:: What you have to do ::
For each line in the data below that holds "exists", return a copy.

:: Records supplied ::
+++
(* ===== verification/CodeSpec.v ===== *)
(** * Expressions: the generated code is right

    [code_spec]: the code of [__expr_code] pushes the value of the expression.
    One rule per construct of the generator ([binary_spec], [between_spec],
    [case_spec], ...), put together by induction over the tree. *)
From Stdlib Require Import SpecFloat.
From S2P Require Import Prelude Errors CText Collate HashSpec Safety Mem Exec Values Run ValuesSpec Program Ops Expr Gen Eval GenSpec Frag.

(** ** The opcodes on their operands *)

Lemma truth_of_truth c : truth (of_truth c) = Some c.
Proof. now destruct c as [[]|]. Qed.

Lemma v_string_copy b v : v_string (v_as_string (v_copy b v)) = v_string (v_as_string v).
Proof. destruct v as [i r [[[] s]|]]; reflexivity. Qed.

Lemma v_cmp_copy b n t : v_cmp (v_copy b n) t = v_cmp n t /\ v_cmp n (v_copy b t) = v_cmp n t.
Proof.
  assert (Hi : forall v, v_int (v_copy b v) = v_int v) by (intros [? ? [[[] ?]|]]; reflexivity).
  assert (Ht : forall i v, v_int_text i (v_copy b v) = v_int_text i v) by (intros i [? ? [[[] ?]|]]; reflexivity).
  assert (Ht' : forall i v, v_int_text (v_copy b i) v = v_int_text i v) by (intros [? ? [[[] ?]|]] v; reflexivity).
  unfold v_cmp. split; now rewrite Hi, Ht, Ht', v_string_copy.
Qed.

Lemma is_null_copy b v : is_null (v_copy b v) = is_null v.
Proof. destruct v as [[] [] [[[] s]|]]; reflexivity. Qed.

Lemma compare3_copy b oc n t : compare3 false oc (v_copy b n) t = compare3 false oc n t /\ compare3 false oc n (v_copy b t) = compare3 false oc n t.
Proof. unfold compare3. now rewrite !is_null_copy, (proj1 (v_cmp_copy b n t)), (proj2 (v_cmp_copy b n t)). Qed.

(** The opposite comparison. *)
Definition opposite (oc : opcode) : opcode :=
  match oc with
  | OP_Lt => OP_Ge | OP_Le => OP_Gt | OP_Gt => OP_Le | OP_Ge => OP_Lt | OP_Ne => OP_Eq | OP_Eq => OP_Ne | _ => oc
  end.
(* ===== verification/Generated.v ===== *)
(** * Generated code in a program that runs

    The pieces of [CodeSpec] and [CondSpec] for the program of [Program]: what
    the generators of [cg_expr.c] add to it, run by the loop of [Exec].

    - [expr_code_runs], [expr_cond_runs]: generation succeeds, and the code
      computes the value, or decides the jump, in finitely many instructions.
    - [jumps_are_tests]: the code that jumps on a condition and the code that
      computes and tests it go the same way.
    - [code_in_null]: [NULL IN ...] leaves a value too many on the stack. *)
From Stdlib Require Import SpecFloat Morphisms.
From S2P Require Import Prelude Errors CText Collate HashSpec Safety Mem Exec Values Run ValuesSpec Program Ops Expr Gen Eval GenSpec Frag CodeSpec CondSpec.

(** ** Steps are iterations of the loop *)

Section Loop.
Context (en : env) (n : nat) (prog : list op) (strerror : Z -> list Z) (xCallback : option (list call_args -> dbh -> Z * dbh)).
#[local] Abbreviation exec_step := (Exec.exec_step (env_machine en n) strerror xCallback prog).
#[local] Abbreviation exec_loop := (Exec.exec_loop (env_machine en n) strerror xCallback prog).

(** The state at an address with a stack. *)
Definition at_state (c : Z * list view) (ev : exec (list view)) : exec (list view) := set_pc c.1 (set_ms c.2 ev).

Lemma next_run (ev : exec (list view)) a : (0 <=? a) && (a <=? Z.of_nat (length prog)) = true -> next prog (set_pc (a - 1) ev) = Run (set_pc a ev).
Proof.
  intros H. apply andb_true_iff in H as [H1 H2]. unfold next. cbn [pc set_pc].
  destruct (Z.ltb_spec (a - 1) (-1)); [lia|]. destruct (Z.leb_spec (Z.of_nat (length prog)) (a - 1)); [lia|]. cbn [orb].
  replace (a - 1 + 1) with a by lia. reflexivity.
Qed.

Lemma vnext_exec c c' (ev : exec (list view)) : vnext en n prog c = Some c' -> interrupt (db ev) = false -> exec_step (at_state c ev) = Run (at_state c' ev).
Proof.
  destruct c as [s vs], c' as [t ws]. unfold vnext, Exec.exec_step, at_state. cbn [fst snd pc set_pc]. intros H Hi.
  destruct (s <? 0); [discriminate|]. destruct (prog !! Z.to_nat s) as [o|]; [|discriminate]. cbn [mbind option_bind] in H.
  destruct (decide (opc o = OP_Goto)) as [Eo|Hne].
  - rewrite Eo. unfold op_Goto. cbn [db set_pc set_ms]. rewrite Hi.
    destruct ((0 <=? p2 o) && _) eqn:Er; [|discriminate]. injection H as <- <-. now rewrite (next_run _ _ Er).
  - destruct (env_op en o vs) as [[vs' ct]|] eqn:Ee; [|discriminate]. cbn [mbind option_bind] in H.
    destruct (length vs' <=? n)%nat eqn:El; [|discriminate]. cbn [negb] in H.
    assert (Hd : on_stack (env_machine en n) strerror prog o (set_pc s (set_ms vs ev)) = Run (set_pc t (set_ms ws ev))).
    { unfold on_stack. cbn [ms set_pc set_ms m_op env_machine]. rewrite Ee, El.
      destruct ct as [|a|r|r m]; [| |discriminate|discriminate].
      - destruct ((0 <=? s + 1) && _) eqn:Er; [|discriminate]. injection H as <- <-.
        pose proof (next_run (set_pc s (set_ms vs' ev)) _ Er) as Hn. replace (s + 1 - 1) with s in Hn by lia. exact Hn.
      - destruct ((0 <=? a) && _) eqn:Er; [|discriminate]. injection H as <- <-. now apply (next_run (set_pc s (set_ms vs' ev))). }
    destruct (opc o) eqn:Eo; try exact Hd; try (now destruct Hne); unfold env_op, value_op in Ee; rewrite Eo in Ee; discriminate.
Qed.

Lemma steps_exec c c' (ev : exec (list view)) : steps en n prog c c' -> interrupt (db ev) = false ->
  exists k, forall fuel, exec_loop (k + fuel) (at_state c ev) = exec_loop fuel (at_state c' ev).
Proof.
  intros H Hi. induction H as [c|c c1 c2 H1 _ [k IH]]; [now exists 0%nat|]. exists (S k). intros fuel.
  cbn [Nat.add Exec.exec_loop]. now rewrite (vnext_exec _ _ _ H1 Hi).
Qed.
End Loop.

(** ** The program around the code *)

(** The instructions of the machine from [s] to [e] are in the program, where the
    label [d] stands for [target]. *)
Definition contains (opnum : opcode -> Z) (prog : list op) (vm : vdbe) (s e d target : Z) : Prop :=
  forall i o, s <= Z.of_nat i < e -> default [] (aOp vm) !! i = Some o ->
    exists p, prog !! i = Some p /\ decodes opnum (if Program.p2 o =? d then set_p2 target o else o) p.

(** A destination: an address, or a label that is not placed yet. *)
Definition destination (a : asm) (d target : Z) : Prop :=
  0 <= d /\ target = d \/ d < 0 /\ a_labels a !! Z.to_nat (ADDR d) = Some None.

Section Place.
Context (opnum : opcode -> Z) (prog : list op) (vm : vdbe) (a : asm) (d target : Z).
Context (Hr : refines vm a) (Hd : destination a d target).

(** The labels with the destination among them. *)
Definition finish : list (option Z) := if d <? 0 then <[Z.to_nat (ADDR d) := Some target]> (a_labels a) else a_labels a.

Lemma finish_agrees : agrees finish a.
Proof.
  intros i x Hx. unfold finish. destruct (Z.ltb_spec d 0); [|exact Hx]. destruct Hd as [[? _]|[_ Hn]]; [lia|].
  rewrite list_lookup_insert_ne; [exact Hx|]. intros <-. congruence.
Qed.

Lemma eval_finish o : eval_op finish o = if Program.p2 (eval_op (a_labels a) o) =? d then set_p2 target (eval_op (a_labels a) o) else eval_op (a_labels a) o.
Proof.
  unfold finish. destruct (Z.ltb_spec d 0) as [Hneg|Hpos].
  - destruct Hd as [[? _]|[_ Hn]]; [lia|]. unfold eval_op. rewrite (eval_p2_place _ _ _ _ Hneg Hn (rf_addrs _ _ Hr)).
    cbn [Program.p2 set_p2]. now destruct (_ =? d).
  - destruct Hd as [[_ ->]|[? _]]; [|lia]. destruct (Z.eqb_spec (Program.p2 (eval_op (a_labels a) o)) d) as [<-|]; [|reflexivity].
    now destruct o.
Qed.

Lemma contains_placed s e : contains opnum prog vm s e d target -> e <= Z.of_nat (length (a_ops a)) -> placed opnum prog finish s e (a_ops a).
Proof.
  intros H He i o Hi Ho. rewrite eval_finish. apply H; [exact Hi|].
  rewrite <- (lookup_take_lt _ (length (a_ops a))) by lia. rewrite (rf_ops _ _ Hr).
  change (map ?g ?l) with (g <$> l). now rewrite list_lookup_fmap, Ho.
Qed.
+++
:: Task output ::
  exists k, forall fuel, exec_loop (k + fuel) (at_state c ev) = exec_loop fuel (at_state c' ev).
  intros H Hi. induction H as [c|c c1 c2 H1 _ [k IH]]; [now exists 0%nat|]. exists (S k). intros fuel.
    exists p, prog !! i = Some p /\ decodes opnum (if Program.p2 o =? d then set_p2 target o else o) p.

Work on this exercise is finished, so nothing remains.